* Exercise prompt
Please take the records that follow and repeat exactly the lines starting with the line with "assert (Ha : authored_remap" and going on through the line with "Theorem export_files_named (states".

───── Data records ─────

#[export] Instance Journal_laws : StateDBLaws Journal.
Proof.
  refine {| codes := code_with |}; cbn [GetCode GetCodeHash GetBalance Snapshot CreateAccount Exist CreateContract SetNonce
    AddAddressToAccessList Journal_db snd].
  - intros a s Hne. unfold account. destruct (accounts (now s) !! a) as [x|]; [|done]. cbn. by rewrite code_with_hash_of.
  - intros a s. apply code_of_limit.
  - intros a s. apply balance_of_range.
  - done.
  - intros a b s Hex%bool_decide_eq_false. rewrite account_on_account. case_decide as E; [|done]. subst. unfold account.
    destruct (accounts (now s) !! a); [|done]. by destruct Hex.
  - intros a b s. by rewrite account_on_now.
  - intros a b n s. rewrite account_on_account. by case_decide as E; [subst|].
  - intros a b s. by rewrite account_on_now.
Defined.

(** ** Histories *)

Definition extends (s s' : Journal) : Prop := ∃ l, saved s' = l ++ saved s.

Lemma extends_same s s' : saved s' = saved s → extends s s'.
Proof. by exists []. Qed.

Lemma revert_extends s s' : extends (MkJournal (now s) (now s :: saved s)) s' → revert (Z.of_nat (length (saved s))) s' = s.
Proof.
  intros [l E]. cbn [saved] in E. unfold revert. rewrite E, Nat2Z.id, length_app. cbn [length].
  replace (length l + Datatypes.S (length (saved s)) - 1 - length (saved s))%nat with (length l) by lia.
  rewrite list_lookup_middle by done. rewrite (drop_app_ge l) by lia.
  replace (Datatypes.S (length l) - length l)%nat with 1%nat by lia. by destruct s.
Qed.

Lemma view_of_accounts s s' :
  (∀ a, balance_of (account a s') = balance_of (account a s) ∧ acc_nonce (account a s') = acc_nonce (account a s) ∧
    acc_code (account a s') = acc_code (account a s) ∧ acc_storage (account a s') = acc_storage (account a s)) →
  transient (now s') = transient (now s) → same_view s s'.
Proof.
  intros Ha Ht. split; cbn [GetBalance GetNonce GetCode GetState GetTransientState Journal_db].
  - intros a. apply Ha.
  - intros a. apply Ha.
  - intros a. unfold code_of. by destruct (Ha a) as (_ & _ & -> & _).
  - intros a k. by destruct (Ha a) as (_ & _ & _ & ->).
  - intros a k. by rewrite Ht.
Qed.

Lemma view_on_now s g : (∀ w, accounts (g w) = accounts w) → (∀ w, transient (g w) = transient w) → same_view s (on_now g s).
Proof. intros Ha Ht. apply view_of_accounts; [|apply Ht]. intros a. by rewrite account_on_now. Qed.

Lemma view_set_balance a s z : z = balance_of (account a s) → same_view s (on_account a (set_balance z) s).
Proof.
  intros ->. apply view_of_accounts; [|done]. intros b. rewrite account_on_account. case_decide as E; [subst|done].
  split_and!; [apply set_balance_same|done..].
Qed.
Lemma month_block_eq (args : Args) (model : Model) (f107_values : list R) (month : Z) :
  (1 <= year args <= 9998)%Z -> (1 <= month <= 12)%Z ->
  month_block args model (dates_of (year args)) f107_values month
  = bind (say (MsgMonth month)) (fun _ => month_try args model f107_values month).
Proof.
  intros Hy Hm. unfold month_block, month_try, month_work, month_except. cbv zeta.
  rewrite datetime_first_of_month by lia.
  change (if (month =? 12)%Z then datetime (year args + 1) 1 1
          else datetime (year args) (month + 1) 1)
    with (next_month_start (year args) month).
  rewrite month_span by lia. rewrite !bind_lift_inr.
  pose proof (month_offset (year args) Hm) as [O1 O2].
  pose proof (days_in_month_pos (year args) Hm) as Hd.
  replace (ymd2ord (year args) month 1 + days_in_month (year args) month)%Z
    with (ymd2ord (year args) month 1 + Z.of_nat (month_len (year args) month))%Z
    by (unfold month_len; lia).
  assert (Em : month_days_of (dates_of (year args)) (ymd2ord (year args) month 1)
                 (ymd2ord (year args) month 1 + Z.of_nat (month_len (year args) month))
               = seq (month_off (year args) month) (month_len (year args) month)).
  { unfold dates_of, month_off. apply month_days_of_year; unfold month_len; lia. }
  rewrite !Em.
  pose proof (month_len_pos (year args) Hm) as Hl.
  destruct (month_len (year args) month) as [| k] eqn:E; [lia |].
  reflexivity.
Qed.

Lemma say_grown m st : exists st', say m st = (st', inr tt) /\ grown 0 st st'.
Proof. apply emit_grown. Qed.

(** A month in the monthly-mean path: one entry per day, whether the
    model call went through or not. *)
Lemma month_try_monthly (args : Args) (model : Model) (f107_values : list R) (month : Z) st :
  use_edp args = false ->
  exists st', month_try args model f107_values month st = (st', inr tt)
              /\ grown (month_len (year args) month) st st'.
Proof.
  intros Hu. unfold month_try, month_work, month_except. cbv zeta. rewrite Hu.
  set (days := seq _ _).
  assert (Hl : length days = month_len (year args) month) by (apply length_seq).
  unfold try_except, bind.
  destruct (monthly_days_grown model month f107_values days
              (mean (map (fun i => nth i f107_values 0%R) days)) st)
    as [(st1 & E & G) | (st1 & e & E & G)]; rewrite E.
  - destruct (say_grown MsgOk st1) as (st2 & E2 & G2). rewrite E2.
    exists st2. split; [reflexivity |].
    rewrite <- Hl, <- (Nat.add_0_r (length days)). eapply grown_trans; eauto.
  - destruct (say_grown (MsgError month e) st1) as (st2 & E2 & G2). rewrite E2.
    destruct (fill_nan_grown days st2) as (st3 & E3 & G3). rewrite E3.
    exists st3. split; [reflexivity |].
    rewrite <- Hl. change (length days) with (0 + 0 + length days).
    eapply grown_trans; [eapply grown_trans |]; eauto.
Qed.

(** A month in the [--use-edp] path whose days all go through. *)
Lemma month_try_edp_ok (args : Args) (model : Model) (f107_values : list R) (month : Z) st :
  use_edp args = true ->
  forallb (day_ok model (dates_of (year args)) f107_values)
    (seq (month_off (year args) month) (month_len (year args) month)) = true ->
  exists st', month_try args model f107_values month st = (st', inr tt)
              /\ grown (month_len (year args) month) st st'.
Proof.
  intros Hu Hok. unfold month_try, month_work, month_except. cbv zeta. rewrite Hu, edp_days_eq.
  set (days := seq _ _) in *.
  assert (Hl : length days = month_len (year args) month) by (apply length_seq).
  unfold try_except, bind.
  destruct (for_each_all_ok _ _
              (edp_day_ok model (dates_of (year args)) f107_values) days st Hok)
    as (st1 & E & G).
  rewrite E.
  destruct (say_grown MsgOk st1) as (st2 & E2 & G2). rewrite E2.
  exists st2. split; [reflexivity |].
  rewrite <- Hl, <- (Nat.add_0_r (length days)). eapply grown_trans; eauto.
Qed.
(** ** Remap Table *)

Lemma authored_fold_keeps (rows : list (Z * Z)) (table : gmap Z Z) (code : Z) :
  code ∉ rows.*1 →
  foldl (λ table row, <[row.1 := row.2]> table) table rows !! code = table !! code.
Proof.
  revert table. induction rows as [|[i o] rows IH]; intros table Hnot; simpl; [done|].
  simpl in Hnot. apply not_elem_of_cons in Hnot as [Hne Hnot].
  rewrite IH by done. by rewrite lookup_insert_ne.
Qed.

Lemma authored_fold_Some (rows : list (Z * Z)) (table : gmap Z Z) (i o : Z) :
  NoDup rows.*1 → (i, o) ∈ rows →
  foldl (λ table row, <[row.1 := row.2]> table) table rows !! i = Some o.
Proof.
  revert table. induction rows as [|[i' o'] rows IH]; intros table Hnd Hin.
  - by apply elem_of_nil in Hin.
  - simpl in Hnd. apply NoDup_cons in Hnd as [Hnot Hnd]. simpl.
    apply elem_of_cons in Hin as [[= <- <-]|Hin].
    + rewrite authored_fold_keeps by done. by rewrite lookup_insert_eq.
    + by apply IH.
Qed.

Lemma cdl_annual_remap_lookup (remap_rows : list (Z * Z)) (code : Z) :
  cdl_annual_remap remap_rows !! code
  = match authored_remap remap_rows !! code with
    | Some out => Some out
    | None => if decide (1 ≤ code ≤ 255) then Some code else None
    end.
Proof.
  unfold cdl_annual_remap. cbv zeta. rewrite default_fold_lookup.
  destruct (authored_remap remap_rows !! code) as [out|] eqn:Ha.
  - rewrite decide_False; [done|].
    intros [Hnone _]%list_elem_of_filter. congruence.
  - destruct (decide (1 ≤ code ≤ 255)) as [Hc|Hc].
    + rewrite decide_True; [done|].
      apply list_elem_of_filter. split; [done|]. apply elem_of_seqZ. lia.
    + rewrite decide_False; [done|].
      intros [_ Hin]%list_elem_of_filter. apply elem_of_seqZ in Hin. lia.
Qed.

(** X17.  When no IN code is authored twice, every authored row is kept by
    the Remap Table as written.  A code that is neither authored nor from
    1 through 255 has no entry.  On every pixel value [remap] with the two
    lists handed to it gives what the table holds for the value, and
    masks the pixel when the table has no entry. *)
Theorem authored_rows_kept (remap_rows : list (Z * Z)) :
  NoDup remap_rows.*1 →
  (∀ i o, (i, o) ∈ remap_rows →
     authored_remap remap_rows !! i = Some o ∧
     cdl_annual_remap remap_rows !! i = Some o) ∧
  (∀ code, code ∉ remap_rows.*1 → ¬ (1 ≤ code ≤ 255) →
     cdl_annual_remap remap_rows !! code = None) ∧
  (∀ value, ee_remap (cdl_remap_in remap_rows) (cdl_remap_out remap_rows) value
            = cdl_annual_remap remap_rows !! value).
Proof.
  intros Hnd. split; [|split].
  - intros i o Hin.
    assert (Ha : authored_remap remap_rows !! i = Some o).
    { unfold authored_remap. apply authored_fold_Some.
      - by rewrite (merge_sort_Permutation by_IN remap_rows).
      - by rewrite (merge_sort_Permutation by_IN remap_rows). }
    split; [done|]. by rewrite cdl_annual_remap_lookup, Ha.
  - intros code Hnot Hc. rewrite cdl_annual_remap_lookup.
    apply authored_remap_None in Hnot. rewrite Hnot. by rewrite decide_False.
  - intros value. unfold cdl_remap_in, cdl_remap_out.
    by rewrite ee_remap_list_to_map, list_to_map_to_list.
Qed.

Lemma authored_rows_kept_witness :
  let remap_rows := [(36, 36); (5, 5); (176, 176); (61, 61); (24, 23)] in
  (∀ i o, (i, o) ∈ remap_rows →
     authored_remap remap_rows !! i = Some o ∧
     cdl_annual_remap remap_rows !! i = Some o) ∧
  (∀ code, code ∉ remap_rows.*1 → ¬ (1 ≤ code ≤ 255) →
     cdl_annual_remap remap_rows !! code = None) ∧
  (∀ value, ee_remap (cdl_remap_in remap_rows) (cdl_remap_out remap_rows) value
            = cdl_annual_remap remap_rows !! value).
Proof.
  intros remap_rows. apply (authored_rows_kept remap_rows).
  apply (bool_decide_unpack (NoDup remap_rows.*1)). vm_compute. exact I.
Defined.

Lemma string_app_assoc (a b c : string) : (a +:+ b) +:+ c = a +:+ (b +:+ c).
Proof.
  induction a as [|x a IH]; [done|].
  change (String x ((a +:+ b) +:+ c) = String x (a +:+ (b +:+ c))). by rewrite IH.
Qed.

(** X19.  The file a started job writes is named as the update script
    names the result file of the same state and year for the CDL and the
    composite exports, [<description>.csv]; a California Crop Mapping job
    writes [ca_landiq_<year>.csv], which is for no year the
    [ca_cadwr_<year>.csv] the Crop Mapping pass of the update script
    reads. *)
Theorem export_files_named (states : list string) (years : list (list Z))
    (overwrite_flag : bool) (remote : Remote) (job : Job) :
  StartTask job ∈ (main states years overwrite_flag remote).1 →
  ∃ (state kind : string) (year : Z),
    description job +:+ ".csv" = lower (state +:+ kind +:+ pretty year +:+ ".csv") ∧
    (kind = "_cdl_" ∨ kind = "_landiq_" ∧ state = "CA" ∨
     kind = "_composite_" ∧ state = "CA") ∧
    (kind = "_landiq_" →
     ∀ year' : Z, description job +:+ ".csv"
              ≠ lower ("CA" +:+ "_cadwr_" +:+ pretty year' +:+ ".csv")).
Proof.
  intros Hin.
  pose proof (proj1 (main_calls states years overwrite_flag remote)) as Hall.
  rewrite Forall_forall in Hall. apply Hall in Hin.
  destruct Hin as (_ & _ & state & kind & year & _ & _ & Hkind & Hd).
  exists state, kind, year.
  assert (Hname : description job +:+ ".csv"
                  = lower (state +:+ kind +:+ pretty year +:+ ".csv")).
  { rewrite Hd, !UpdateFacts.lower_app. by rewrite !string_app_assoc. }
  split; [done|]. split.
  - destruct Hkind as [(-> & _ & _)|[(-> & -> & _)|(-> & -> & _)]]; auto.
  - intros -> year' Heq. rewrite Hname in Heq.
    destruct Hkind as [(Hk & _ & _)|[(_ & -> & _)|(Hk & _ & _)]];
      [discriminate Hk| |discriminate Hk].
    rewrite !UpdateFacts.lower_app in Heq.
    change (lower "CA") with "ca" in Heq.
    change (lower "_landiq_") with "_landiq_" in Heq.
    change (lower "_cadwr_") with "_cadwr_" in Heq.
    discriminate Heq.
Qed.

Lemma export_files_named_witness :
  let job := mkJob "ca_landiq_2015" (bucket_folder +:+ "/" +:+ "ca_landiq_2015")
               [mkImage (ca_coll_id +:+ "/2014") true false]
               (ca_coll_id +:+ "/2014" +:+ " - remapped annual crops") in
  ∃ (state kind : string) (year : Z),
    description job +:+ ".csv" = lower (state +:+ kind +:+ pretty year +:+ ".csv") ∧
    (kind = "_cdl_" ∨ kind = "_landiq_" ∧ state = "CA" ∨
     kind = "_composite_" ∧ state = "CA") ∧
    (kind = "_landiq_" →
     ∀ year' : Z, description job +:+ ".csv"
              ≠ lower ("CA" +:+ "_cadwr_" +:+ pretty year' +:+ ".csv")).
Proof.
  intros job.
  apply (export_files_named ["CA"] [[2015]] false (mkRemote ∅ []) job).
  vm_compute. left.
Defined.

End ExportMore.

─────

* Output of the task
    assert (Ha : authored_remap remap_rows !! i = Some o).
    { unfold authored_remap. apply authored_fold_Some.
      - by rewrite (merge_sort_Permutation by_IN remap_rows).
      - by rewrite (merge_sort_Permutation by_IN remap_rows). }
    split; [done|]. by rewrite cdl_annual_remap_lookup, Ha.
  - intros code Hnot Hc. rewrite cdl_annual_remap_lookup.
    apply authored_remap_None in Hnot. rewrite Hnot. by rewrite decide_False.
  - intros value. unfold cdl_remap_in, cdl_remap_out.
    by rewrite ee_remap_list_to_map, list_to_map_to_list.
Qed.

Lemma authored_rows_kept_witness :
  let remap_rows := [(36, 36); (5, 5); (176, 176); (61, 61); (24, 23)] in
  (∀ i o, (i, o) ∈ remap_rows →
     authored_remap remap_rows !! i = Some o ∧
     cdl_annual_remap remap_rows !! i = Some o) ∧
  (∀ code, code ∉ remap_rows.*1 → ¬ (1 ≤ code ≤ 255) →
     cdl_annual_remap remap_rows !! code = None) ∧
  (∀ value, ee_remap (cdl_remap_in remap_rows) (cdl_remap_out remap_rows) value
            = cdl_annual_remap remap_rows !! value).
Proof.
  intros remap_rows. apply (authored_rows_kept remap_rows).
  apply (bool_decide_unpack (NoDup remap_rows.*1)). vm_compute. exact I.
Defined.

Lemma string_app_assoc (a b c : string) : (a +:+ b) +:+ c = a +:+ (b +:+ c).
Proof.
  induction a as [|x a IH]; [done|].
  change (String x ((a +:+ b) +:+ c) = String x (a +:+ (b +:+ c))). by rewrite IH.
Qed.

(** X19.  The file a started job writes is named as the update script
    names the result file of the same state and year for the CDL and the
    composite exports, [<description>.csv]; a California Crop Mapping job
    writes [ca_landiq_<year>.csv], which is for no year the
    [ca_cadwr_<year>.csv] the Crop Mapping pass of the update script
    reads. *)
Theorem export_files_named (states : list string) (years : list (list Z))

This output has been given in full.